The compression speed is slower, and use more memory during compression. This does not impact instant writes. SINGLE thread compression speed is about 15~50 MB/s, so multiple threads are used for compression.
9. What is the lock mechanism? Will TerarkDB lock the whole SSTable during the compression?
TerarkDB has nothing to do with lock, SSTable in RocksDB itself is read-only after compaction, and write-only during compaction. So we did not make any change on locking.
10. What happens if a huge SSTable needs to be compressed? (e.g. more than 5TB)
RocksDB’s SStable will not be that large.
TerarkDB supports data of huge size like that, but each SSTable is not necessarily that large, a single SSTable is hundreds of GB at most.
11. What is the max size of a single SSTable?
It depends, usually the max number of keys in an SSTable can not exceed 1.5 billions, and the total length of all keys can be much larger(practically 30GB should be safe).
For values, the total length of compressed values can not exceeds 128PB(practically this limit will never be hit), the number of values is the same as the number of keys.
People will unlikely to generate such large single SSTable and hit the limit, and TerarkDB will finish such large SSTable and create a new SSTable.

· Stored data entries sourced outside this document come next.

(** A frame without hands: the backdrop is painted, nothing else, and the
    detection results are empty. *)
Example frame_without_hands :
  let r := onFrame window1024x768 (fun _ => 0) noHands streaming in
  fst r = Normal tt
  /\ detectionResults (snd r) = []
  /\ option_map (@List.length _) (painted (snd r)) = Some 2%nat.
Proof. vm_compute. repeat split. Qed.

(** A frame with one hand of 21 landmarks: the backdrop, the stroke
    settings, the path of the 21 edges, and 21 numbered discs. *)
Example frame_with_one_hand :
  let r := onFrame window1024x768 (fun _ => 0) oneHand streaming in
  fst r = Normal tt
  /\ isStreaming (snd r) = true
  /\ map (fun h => (List.length (landmarks h), handedness h))
         (detectionResults (snd r)) = [(21%nat, "Right"%string)]
  /\ option_map (@List.length _) (painted (snd r))
     = Some (2 + 4 + (1 + 2 * 21 + 1) + 21 * 13 + 1)%nat.
Proof. vm_compute. repeat split. Qed.

(** A frame with a hand whose radius is negative: the results are stored
    and the backdrop, the stroke settings and the edges are painted; the
    first disc then throws and nothing more is drawn. *)
Example frame_with_negative_radius :
  let r := onFrame window1024x768 (fun _ => 0) handTooClose streaming in
  fst r = Throw IndexSizeError
  /\ map (fun h => (List.length (landmarks h), handedness h))
         (detectionResults (snd r)) = [(21%nat, "Right"%string)]
  /\ option_map (@List.length _) (painted (snd r))
     = Some (2 + 4 + (1 + 2 * 21 + 1))%nat.
Proof. vm_compute. repeat split. Qed.

(** With landmarks 4 and 8 missing, the two edges that end there are left
    out and the other 19 are stroked. *)
Example connections_with_two_holes :
  List.length (filter (bothPresent (landmarks handWithHoles)) connections)
  = 19%nat
  /\ filter (fun c => negb (bothPresent (landmarks handWithHoles) c)) connections
     = [(3, 4); (7, 8)]%nat
  /\ option_map (@List.length _)
       (Some (snd (drawConnections handWithHoles 1024 768 0 0 [])))
     = Some (1 + 2 * 19 + 1)%nat.
Proof. vm_compute. repeat split. Qed.

End Runs.

(** ** Painting only appends *)

Section Appends.
Context {N : Type} `{JSNumber N}.
Local Open Scope js_scope.

Lemma appends_ret {A : Type} (a : A) : appends (ret (N:=N) a).
Proof. intros log. unfold ret, completionOf, opsOf. cbn. rewrite app_nil_r. reflexivity. Qed.

Lemma appends_throw {A : Type} (e : JSError) : appends (throw (N:=N) (A:=A) e).
Proof. intros log. unfold throw, completionOf, opsOf. cbn. rewrite app_nil_r. reflexivity. Qed.

Lemma appends_emit (op : CanvasOp N) : appends (emit op).
Proof. intros log. reflexivity. Qed.

Lemma appends_prop {A B : Type} (o : option A) (f : A -> B) :
  appends (prop (N:=N) o f).
Proof. destruct o; [apply appends_ret | apply appends_throw]. Qed.

Lemma appends_bind {A B : Type} (m : Paint N A) (k : A -> Paint N B) :
  appends m -> (forall a, appends (k a)) -> appends (bind m k).
Proof.
  intros Hm Hk log. unfold completionOf, opsOf, bind.
  rewrite (Hm log), (Hm []). cbn [app].
  destruct (completionOf m) as [a|e].
  - rewrite (Hk a (log ++ opsOf m)), (Hk a (opsOf m)). cbn [fst snd].
    rewrite <- app_assoc. reflexivity.
  - reflexivity.
Qed.

Lemma appends_forEachFrom {A : Type} (body : A -> nat -> Paint N unit)
      (arr : list A) :
  (forall a i, appends (body a i)) -> forall i, appends (forEachFrom body arr i).
Proof.
  intros Hbody. induction arr as [|a rest IH]; intros i; cbn [forEachFrom].
  - apply appends_ret.
  - apply appends_bind; [apply Hbody | intros _; apply IH].
Qed.

Lemma appends_forEachSlotFrom {A : Type}
      (body : option A -> nat -> Paint N unit) (arr : list (Slot A)) :
  (forall a i, appends (body a i)) ->
  forall i, appends (forEachSlotFrom body arr i).
Proof.
  intros Hbody. induction arr as [|slot rest IH]; intros i.
  - apply appends_ret.
  - destruct slot; cbn [forEachSlotFrom];
      [apply IH | | ]; (apply appends_bind; [apply Hbody | intros _; apply IH]).
Qed.

Ltac appends_step :=
  first [ apply appends_emit | apply appends_ret | apply appends_throw
        | apply appends_prop
        | apply appends_bind; [|intro] ].

Lemma appends_drawConnections (hand : HandDetectionResult N)
      (scaleX scaleY offsetX offsetY : N) :
  appends (drawConnections hand scaleX scaleY offsetX offsetY).
Proof.
  unfold drawConnections.
  apply appends_bind; [apply appends_emit | intros _].
  apply appends_bind; [| intros _; apply appends_emit].
  apply appends_forEachFrom. intros [start end_] i.
  destruct (element (landmarks hand) start), (element (landmarks hand) end_);
    repeat appends_step.
Qed.

Lemma appends_createRadialGradient (x0 y0 r0 x1 y1 r1 : N) :
  appends (createRadialGradient x0 y0 r0 x1 y1 r1).
Proof.
  unfold createRadialGradient.
  repeat match goal with |- context [if ?c then _ else _] => destruct c end;
    appends_step.
Qed.

Lemma appends_addColorStop (gradient : RadialGradient N) (offset : N)
      (color : Color N) :
  appends (addColorStop gradient offset color).
Proof. unfold addColorStop. destruct (parses color); appends_step. Qed.

Lemma appends_arc (cx cy radius startAngle endAngle : N) :
  appends (arc cx cy radius startAngle endAngle).
Proof.
  unfold arc.
  match goal with |- context [if ?c then _ else _] => destruct c end;
    appends_step.
Qed.

Lemma appends_drawDisc (landmark : Landmark N) (index : nat)
      (time baseHue scaleX scaleY offsetX offsetY : N) :
  appends (drawDisc landmark index time baseHue scaleX scaleY offsetX offsetY).
Proof.
  unfold drawDisc.
  apply appends_bind; [apply appends_createRadialGradient | intros g0].
  do 3 (apply appends_bind; [apply appends_addColorStop | intro]).
  do 4 (apply appends_bind; [apply appends_emit | intros _]).
  apply appends_bind; [apply appends_arc | intros _].
  apply appends_bind; [apply appends_emit | intros _].
  match goal with |- context [if ?c then _ else _] => destruct c end;
    repeat appends_step.
Qed.

Lemma appends_drawDiscs (hand : HandDetectionResult N)
      (time baseHue scaleX scaleY offsetX offsetY : N) :
  appends (drawDiscs hand time baseHue scaleX scaleY offsetX offsetY).
Proof.
  unfold drawDiscs. apply appends_forEachSlotFrom. intros landmark i.
  apply appends_bind; [apply appends_prop | intros l; apply appends_drawDisc].
Qed.

Lemma appends_drawLandmarks (dateNow : nat -> N)
      (hands : list (HandDetectionResult N))
      (scaleX scaleY offsetX offsetY : N) :
  appends (drawLandmarks dateNow hands scaleX scaleY offsetX offsetY).
Proof.
  unfold drawLandmarks. apply appends_forEachFrom. intros hand handIndex.
  do 4 (apply appends_bind; [apply appends_emit | intros _]).
  apply appends_bind; [apply appends_drawConnections | intros _].
  apply appends_bind; [apply appends_drawDiscs | intros _].
  apply appends_emit.
Qed.

Lemma appends_paintBackground (canvasWidth canvasHeight : N) :
  appends (paintBackground canvasWidth canvasHeight).
Proof. unfold paintBackground. repeat appends_step. Qed.

End Appends.

(** ** How the drawing completes *)

Section Completions.
Context {N : Type} `{JSNumber N}.
Local Open Scope js_scope.

Lemma appends_fst {A : Type} (m : Paint N A) (log : list (CanvasOp N)) :
  appends m -> fst (m log) = completionOf m.
Proof. intros Hm. rewrite (Hm log). reflexivity. Qed.

Lemma appends_snd {A : Type} (m : Paint N A) (log : list (CanvasOp N)) :
  appends m -> snd (m log) = log ++ opsOf m.
Proof. intros Hm. rewrite (Hm log). reflexivity. Qed.

Lemma fst_bind {A B : Type} (m : Paint N A) (k : A -> Paint N B)
      (log : list (CanvasOp N)) :
  fst (bind m k log)
  = match fst (m log) with
    | Normal a => fst (k a (snd (m log)))
    | Throw e => Throw e
    end.
Proof. unfold bind. destruct (m log) as [[a|e] log']; reflexivity. Qed.

Lemma completionOf_bind {A B : Type} (m : Paint N A) (k : A -> Paint N B) :
  (forall a, appends (k a)) ->
  completionOf (bind m k)
  = match completionOf m with
    | Normal a => completionOf (k a)
    | Throw e => Throw e
    end.
Proof.
  intros Hk. unfold completionOf at 1 2, bind.
  destruct (m []) as [[a|e] log]; cbn [fst]; [|reflexivity].
  apply appends_fst, Hk.
Qed.

Lemma opsOf_bind {A B : Type} (m : Paint N A) (k : A -> Paint N B) :
  (forall a, appends (k a)) ->
  opsOf (bind m k)
  = opsOf m ++ match completionOf m with
               | Normal a => opsOf (k a)
               | Throw e => []
               end.
Proof.
  intros Hk. unfold opsOf at 1 2, completionOf, bind.
  destruct (m []) as [[a|e] log]; cbn [fst snd].
  - apply appends_snd, Hk.
  - rewrite app_nil_r. reflexivity.
Qed.

Lemma hasUndefined_In {A : Type} (arr : list (Slot A)) :
  hasUndefined arr = true <-> In Undef arr.
Proof.
  unfold hasUndefined. rewrite existsb_exists. split.
  - intros (slot & Hin & Hslot). destruct slot; try discriminate. exact Hin.
  - intros Hin. exists Undef. split; [exact Hin | reflexivity].
Qed.

Lemma completionOf_drawConnections (hand : HandDetectionResult N)
      (scaleX scaleY offsetX offsetY : N) :
  completionOf (drawConnections hand scaleX scaleY offsetX offsetY) = Normal tt.
Proof.
  unfold completionOf, drawConnections, bind at 1, emit at 1.
  unfold bind at 1.
  rewrite (forEachFrom_appends _
             (fun c => if bothPresent (landmarks hand) c
                       then segment (landmarks hand) scaleX scaleY
                                    offsetX offsetY c
                       else [])).
  - reflexivity.
  - intros [start end_] i log'. unfold bothPresent, segment. cbn [fst snd].
    destruct (element (landmarks hand) start) as [a|],
             (element (landmarks hand) end_) as [b|];
      cbn; unfold bind, ret, emit; cbn;
      rewrite <- ?app_assoc, ?app_nil_r; reflexivity.
Qed.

12. What is the random and sequential read speed?
It depends on the data set and memory limit.
On TPC-H lineitem data with unlimited memory (row len 615 bytes, key len 23 bytes, text field length 512 bytes), for a SINGLE thread:
- For key, ~10MB/s on Xeon 2630 v3, up to ~80MB/s on a different data set.
- For value, ~500 MB/s on Xeon 2630 v3, up to ~7GB/s on a different data set.

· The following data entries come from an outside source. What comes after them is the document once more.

(** X16 (what a cycle inside the window calls and logs). For any
    collaborators: in what a cycle entered inside the session window adds to
    the trace, the pairs passed to the signal generator are, in order, among
    the pairs whose candles were fetched (no signal call without its fetch),
    there are never more log records than fetches (at most one record per
    instrument polled), and never more fetches than configured pairs. *)
Theorem cycle_calls_and_records (st : state) :
  session_open env g st = true ->
  exists added,
    trace (snd (run_cycle env g st)) = (trace st ++ added)%list
    /\ signalled_pairs added `sublist_of` fetched_pairs added
    /\ (length (log_records added) <= length (fetched_pairs added))%nat
    /\ (length (fetched_pairs added) <= length (PAIRS g))%nat.
Proof.
  intros Hin. rewrite (run_cycle_inside _ Hin). unfold polling, mbind, M_bind.
  destruct (for_each_calls (PAIRS g) st) as (added & Htr & Hsub & Hlen).
  destruct (for_each_fetched (PAIRS g) st) as (done & Hf & Hpre & _).
  assert (Hdone : fetched_pairs added = done).
  { rewrite Htr, fetched_pairs_app in Hf. now apply app_inv_head in Hf. }
  assert (Hle : (length (fetched_pairs added) <= length (PAIRS g))%nat).
  { rewrite Hdone. apply prefix_length in Hpre.
    pose proof (List.filter_length_le (below_cap g (self st)) (PAIRS g)). lia. }
  destruct (for_each (PAIRS g) (poll_pair g) st) as [[[]|e] st1]; simpl in *.
  - exists (added ++ [Esleep 60])%list. unfold_M. simpl.
    rewrite Htr, <- app_assoc. split; [reflexivity|].
    rewrite signalled_pairs_app, fetched_pairs_app, log_records_app. simpl.
    rewrite !app_nil_r. now split.
  - exists added. now split.
Qed.

(** X17 (the keys of the table). The table [__init__] builds has an
    entry, with count 0, for exactly the configured pairs (a pair listed twice
    has one entry); for any other pair there is none, so that a turn for it
    would raise KeyError. *)
Theorem table_has_exactly_the_configured_pairs
  (dp : @DataProvider W DataFrame) (tr : @Trader W) (str : @Strategy W DataFrame)
  (pair : string) :
  (pair ∈ PAIRS g <-> active_positions (init g dp tr str) !! pair = Some 0)
  /\ (pair ∉ PAIRS g <-> active_positions (init g dp tr str) !! pair = None)
  /\ (pair ∉ PAIRS g ->
      forall st : state, self st = init g dp tr str ->
        poll_pair g pair st = (Raise (KeyError pair), st)).
Proof.
  assert (Hl : active_positions (init g dp tr str) !! pair
               = if decide (pair ∈ PAIRS g) then Some 0 else None).
  { simpl. rewrite init_table_lookup. now rewrite lookup_empty. }
  rewrite Hl. destruct (decide (pair ∈ PAIRS g)) as [Hin|Hnin].
  - split; [tauto|]. split; [split; [tauto|discriminate]|tauto].
  - split; [split; [tauto|discriminate]|]. split; [tauto|].
    intros _ st Hself. apply poll_pair_no_entry. now rewrite Hself.
Qed.

End CoreProperties.

(** * The claims at the concrete deployment *)

Section AtDeployment.
Import Deployment.

Lemma C4_counterexample :
  lt0 f_neg_1000 = true
  /\ calculate_lot_size f_neg_1000 f_0_01 f_20 = Ok f_neg_0_05
  /\ ~ (forall b r d : float,
          wf b = true -> wf r = true -> wf d = true ->
          le0 d = true \/ lt0 b = true \/ le0 r = true \/ SFltb one r = true ->
          exists e, calculate_lot_size b r d = Raise e
                    /\ exn_class e = "InvalidInput").
Proof.
  split; [reflexivity|]. split; [vm_compute; reflexivity|].
  intros H.
  destruct (H f_neg_1000 f_0_01 f_20) as (e & He & _);
    [reflexivity|reflexivity|reflexivity|right; left; reflexivity|].
  vm_compute in He. discriminate He.
Qed.
(** The bookkeeping of the supervisor matches the processes: the one
    recorded handle is the one live process, and process ids not yet
    given out are above it. *)
Definition one_live (m : Machine) : Prop :=
  live (trace (os m)) = handle_list (prev_pid (self m))
  /\ forall p, prev_pid (self m) = Some p -> (p < next_pid (os m))%nat.

(** The pixel distance from the frame centre that [process_circle] uses:
    vertical only, or along the diagonal. *)
Definition pixel_distance (s : AudioGenerator) (circle : Z * Z) : R :=
  if ONLY_VERT_PACING s
  then Rabs (IZR (snd circle) - IZR (snd (boundaries s)) / 2)
  else sqrt ((IZR (fst circle) - IZR (fst (boundaries s)) / 2)
             * (IZR (fst circle) - IZR (fst (boundaries s)) / 2)
             + (IZR (snd circle) - IZR (snd (boundaries s)) / 2)
               * (IZR (snd circle) - IZR (snd (boundaries s)) / 2)).

(** The other side of the frame. *)
Definition mirrored (c : Classification) : Classification :=
  match c with
  | WIDE_LEFT => WIDE_RIGHT
  | WIDE_RIGHT => WIDE_LEFT
  | c => c
  end.

(** Length of a buffer in milliseconds. *)
Definition duration (a : AudioSegment) : R :=
  fold_right (fun t acc => durationMs t + acc) 0 a.

(** What holds of the target of the demonstration loop at every turn: it
    sits on the grid of step 10 inside the 640 by 480 frame, moves by 10
    in each direction, and the two bounces stay out of step. *)
Definition bouncing (curCircle : Z * Z) (curIter curIterY : Z) : Prop :=
  (fst curCircle mod 10 = 0 /\ snd curCircle mod 10 = 0
   /\ 0 <= fst curCircle <= 640 /\ 0 <= snd curCircle <= 480
   /\ (curIter = 10 \/ curIter = -10)
   /\ (curIterY = 10 \/ curIterY = -10)
   /\ ((if curIter >? 0 then fst curCircle else 1280 - fst curCircle)
       - (if curIterY >? 0 then snd curCircle else 960 - snd curCircle))
      mod 320 = 80)%Z.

As a general rule, below showing the relative comparable magnitudes of read speed:
When Memory is slightly limited(all data fit in memory by TerarkDB, not by Other DBs)
DB Read mode Speed Description TerarkDB sequential 3000 all data exactly in memory
no page cache miss
CPU Cache & TLB miss is medium random 2000 CPU Cache & TLB miss is heavy Other DB sequential 10000 hot data always fit in cache random 10 no hot data, heavy cache miss
When Memory is extremely limited
|TerarkDB||sequential||2000||hot data always fit in cache|
|random||10||no hot data, heavy cache miss|
|Other DB||sequential||10000||hot data always fit in cache|
|random||1||no hot data, very heavy cache miss|
13. What is the compression (write) speed?
It depends on the data set.
On TPC-H lineitem data (row len 615 bytes, key len 23 bytes, text field length 512 bytes), for a SINGLE thread:
- For key, ~9MB/s on Xeon 2630 v3, up to ~90MB/s on a different data set.
- For value, ~40 MB/s on Xeon 2630 v3, up to ~120MB/s on a different data set.
14. What is the compression ratio?
It depends on the data set.
On wikipedia data, all english text of ~109G, is compressed into ~23G.
On TPC-H lineitem of ~550G, keys are ~22G, values are ~528G. Average row len is 615 bytes, in which key is 23 bytes, value is 592 bytes, in which the configurable text field is 512 bytes:
- All keys are compressed into ~5.3G.
- All values are compressed into ~24G. (So the SSTable size is 29.3G)
15. How does the length of key/value impact the compression ratio?
- For key, < 80 bytes will be best fit, and of course >80 Bytes still works.
- For value, between 50 bytes and 30KB will be best fit, and it works for other length too.